= Nathaniel Montgomery-Moore =

Irish politician

Colonel Nathaniel Montgomery-Moore (1757 – 4 December 1834) of Garvey, Co. Tyrone and Fassaroe Castle, Co. Wicklow was an Irish Member of Parliament.

He was the son of General Alexander Montgomery of Ballyleck, Co. Monaghan, M.P. for County Monaghan in 1743–1760 and 1768–1783.

Nathaniel was the eldest son of his father's second wife Eleanora Moore, daughter of Acheson Moore of Garvey. His full sisters were Sidney and Maria Montgomery. His father's first wife was Catharine Willoughby, daughter of Colonel Hugh Willoughby of Carrow, County Fermanagh in 1746, by whom he had Nathaniel's three half-brothers Colonel John Montgomery (M.P. for County Monaghan. Colonel in the Monaghan Militia. d.s.p.), Colonel Hugh Montgomery (1749–1794, Colonel in the Honourable East India Company's service. Died unmarried in Madras, India), Revd Robert Montgomery (1753–1825, Rector of Monaghan). Nathaniel assumed in right of his mother the surname and arms of Moore.

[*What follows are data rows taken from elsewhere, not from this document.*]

Definition create (s : Session.t) (youtubeUrl : string)
    (gameplayType : GameplayType) : M Footage.t :=
  if negb (hasPerms (HasPermsInput.mk (Session.id s) Roles.User None
                       Perms.isOwner (Session.blacklisted s)))
  then throw (TRPCError UNAUTHORIZED None None)
  else
    db <- get_prisma ;;
    match footage_.findUnique_youtubeUrl youtubeUrl db with
    | Some _ =>
        throw (TRPCError BAD_REQUEST
                 (Some "This youtube url has already been submitted.") None)
    | None =>
        details <- ytdl.getInfo remote youtubeUrl ;;
        let formats := ytdl.formats details in
        if negb (is_some (defaultFormat formats))
           && negb (is_some (lowFormat formats))
        then
          throw (TRPCError BAD_REQUEST
                   (Some "URL does not provide an acceptable video format.")
                   None)
        else
          footage_.create
            (footage_.mkCreateData (Session.id s) youtubeUrl
               (videoFormat_of formats) gameplayType)
    end.

Definition getUsers (s : Session.t) (input_userId : nullish string)
  : M (list Footage.t) :=
  let userId :=
    match input_userId with
    | null => Some (Session.id s)
    | undefined => None
    | value u => Some u
    end in
  if negb (hasPerms (HasPermsInput.mk (Session.id s) Roles.User userId
                       Perms.isOwner (Session.blacklisted s)))
  then throw (TRPCError UNAUTHORIZED None None)
  else
    found <- user_.findUnique_include_footage userId ;;
    match found with
    | None =>
        throw (TRPCError NOT_FOUND
                 (Some "No user found with the provided ID.") None)
    | Some (_, user_footage) => ret user_footage
    end.

Definition getClips (s : Session.t) (gameplayId : string)
  : M (list Clip.t) :=
  db <- get_prisma ;;
  match footage_.findUnique_id gameplayId db with
  | None =>
      throw (TRPCError NOT_FOUND
               (Some "Could not find that requested gameplay") None)
  | Some gameplay =>
      let clips :=
        filter (fun c => String.eqb (Clip.footageId c) gameplayId)
               (clip db) in
      if negb (hasPerms (HasPermsInput.mk (Session.id s) Roles.User
                           (Some (Footage.userId gameplay)) Perms.roleMod
                           (Session.blacklisted s)))
      then throw (TRPCError UNAUTHORIZED None None)
      else ret clips
  end.

Definition server_error (error : Exn) : Exn :=
  TRPCError INTERNAL_SERVER_ERROR (Some "An error occurred in the server")
            (Some error).

Definition update (s : Session.t) (gameplayId : string)
    (footageType : GameplayType) (isAnalyzed : bool) : M Footage.t :=
  try_catch
    (gameplay <- footage_.findUniqueOrThrow_id gameplayId ;;
     (* if modifying isAnalyzed, require mod role *)
     let requiredPerms :=
       if Bool.eqb (Footage.isAnalyzed gameplay) isAnalyzed
       then Perms.isOwner
       else Perms.roleMod in
     if negb (hasPerms (HasPermsInput.mk (Session.id s) Roles.User
                          (Some (Footage.userId gameplay)) requiredPerms
                          (Session.blacklisted s)))
     then throw (TRPCError UNAUTHORIZED None None)
     else footage_.update gameplayId isAnalyzed footageType)
    (fun error => throw (server_error error)).

Definition delete (s : Session.t) (gameplayId : string) : M unit :=
  try_catch
    (gameplay <- footage_.findUniqueOrThrow_id gameplayId ;;
     if negb (hasPerms (HasPermsInput.mk (Session.id s) Roles.User
                          (Some (Footage.userId gameplay)) Perms.isOwner
                          (Session.blacklisted s)))
     then throw (TRPCError UNAUTHORIZED None None)
     else
       footage_.delete gameplayId ;;;
       ret tt)
    (fun error => throw (server_error error)).

(** An array is never [null], and a created record is never falsy. *)
Definition is_null {A} (a : list A) : bool := false.
Definition is_falsy {A} (record : A) : bool := false.

(** The owner joined to a row ([include: { user: true }]). *)
Definition include_user (db : Prisma) (g : Footage.t)
  : Footage.t * option User.t :=
  (g, find (fun u => String.eqb (User.id u) (Footage.userId g)) (user db)).

(** [getReviewItems], at the three draws of [Math.random()] it makes, in
    the order it makes them.  The result is [reviewItems[0]], which is
    [undefined] ([None]) for an empty array. *)
Definition getReviewItems (s : Session.t) (r_orderBy r_orderDir r_skip : Q)
  : M (option (Footage.t * option User.t)) :=
  db <- get_prisma ;;
  let itemCount := footage_.count None db in
  let tenDocs :=
    Math_floor (r_skip * inject_Z (Z.of_nat itemCount - 1 + 1)) in
  let orderBy := randomPick r_orderBy ["userId"; "id"; "youtubeUrl"] in
  let orderDir := randomPick r_orderDir ["desc"; "asc"] in
  rows <- footage_.findMany None (Some (orderBy, orderDir)) 1 tenDocs ;;
  let reviewItems := map (include_user db) rows in
  if is_null reviewItems
  then throw (TRPCError NOT_FOUND
                (Some "Could not query gameplay documents") None)
  else ret (nth_error reviewItems 0).

Definition review (s : Session.t) (gameplayId : string) (isGame : bool)
    (actualGame : GameplayType) : M string :=
  if String.eqb (Session.id s) EmptyString   (* [!ctx.session.user?.id] *)
  then ret "No user"
  else
    footageVote <- footageVotes_.create gameplayId isGame actualGame
                                        (Session.id s) ;;
    if is_falsy footageVote
    then throw (TRPCError NOT_FOUND
                  (Some ("Could not find a gameplay document with id:"
                         ++ gameplayId ++ ".")%string) None)
    else ret "Updated the gameplay document successfully.".

End Procedures.
End gameplayRouter.

(* ================================================================= *)
(** ** File-system calls *)

Module fs_.
Definition mkdirSync (p : path) : M unit :=
  f <- get_fs ;;
  if existsSync p f then throw (FsError "EEXIST" p)
  else if negb (isDirectory (parent p) f) then throw (FsError "ENOENT" p)
  else put_fs (f ++ [(p, Dir)]).

Definition readdirSync (d : path) : M (list string) :=
  f <- get_fs ;;
  match statSync d f with
  | None => throw (FsError "ENOENT" d)
  | Some File => throw (FsError "ENOTDIR" d)
  | Some Dir => ret (entries d f)
  end.

(** [fs.rmSync(p, { recursive: true, force: true })] *)
Definition rmSync_recursive_force (p : path) : M unit :=
  f <- get_fs ;;
  put_fs (filter (fun e => negb (is_under p (fst e))) f).

(** [fs.rmSync(p, { force: true })] *)
Definition rmSync_force (p : path) : M unit :=
  f <- get_fs ;;
  match statSync p f with
  | None => ret tt
  | Some Dir => throw (FsError "ERR_FS_EISDIR" p)
  | Some File => put_fs (filter (fun e => negb (path_eqb (fst e) p)) f)
  end.

(** [fse.copy(src, dest)] for a directory [src]: what lies below [src] is
    written below [dest], over what is there. *)
Definition copy (src dest : path) : M unit :=
  f <- get_fs ;;
  if negb (existsSync src f) then throw (FsError "ENOENT" src)
  else
    let copied :=
      flat_map (fun e =>
                  if is_under src (fst e) && negb (path_eqb (fst e) src)
                  then [(dest ++ below src (fst e), snd e)]
                  else []) f in
    put_fs (filter (fun e =>
                      negb (existsb (fun c => path_eqb (fst c) (fst e))
                                    copied)) f
            ++ copied).
End fs_.

(* ================================================================= *)
(** ** Clip extraction ([services/clips]) *)

Definition getDirectories (source : path) : M (list path) :=
  names <- fs_.readdirSync source ;;
  f <- get_fs ;;
  ret (filter (fun p => isDirectory p f)
              (map (fun file => source ++ [file]) names)).

Fixpoint forEach {A} (l : list A) (body : A -> M unit) : M unit :=
  match l with
  | [] => ret tt
  | x :: l' => body x ;;; forEach l' body
  end.

Section Clips.

(** [process.env.FS_LOCATION], when set (to a non-empty value). *)
Variable FS_LOCATION : option path.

He was elected an MP in the Parliament of Ireland for County Tyrone in 1781 and for Strabane in 1798 and was appointed High Sheriff of Tyrone for 1786–77. He was appointed Lieutenant-Colonel of the Royal Tyrone Militia on 1 June 1794 and commanded the regiment during the Irish Rebellion of 1798. He resigned on 30 April 1799.

He died in 1834. He had married Mary Anne, the daughter of Alexander Boyd, of Ballycastle, Co. Antrim and had four sons. He was succeeded by his eldest son, Alexander James Montgomery-Moore.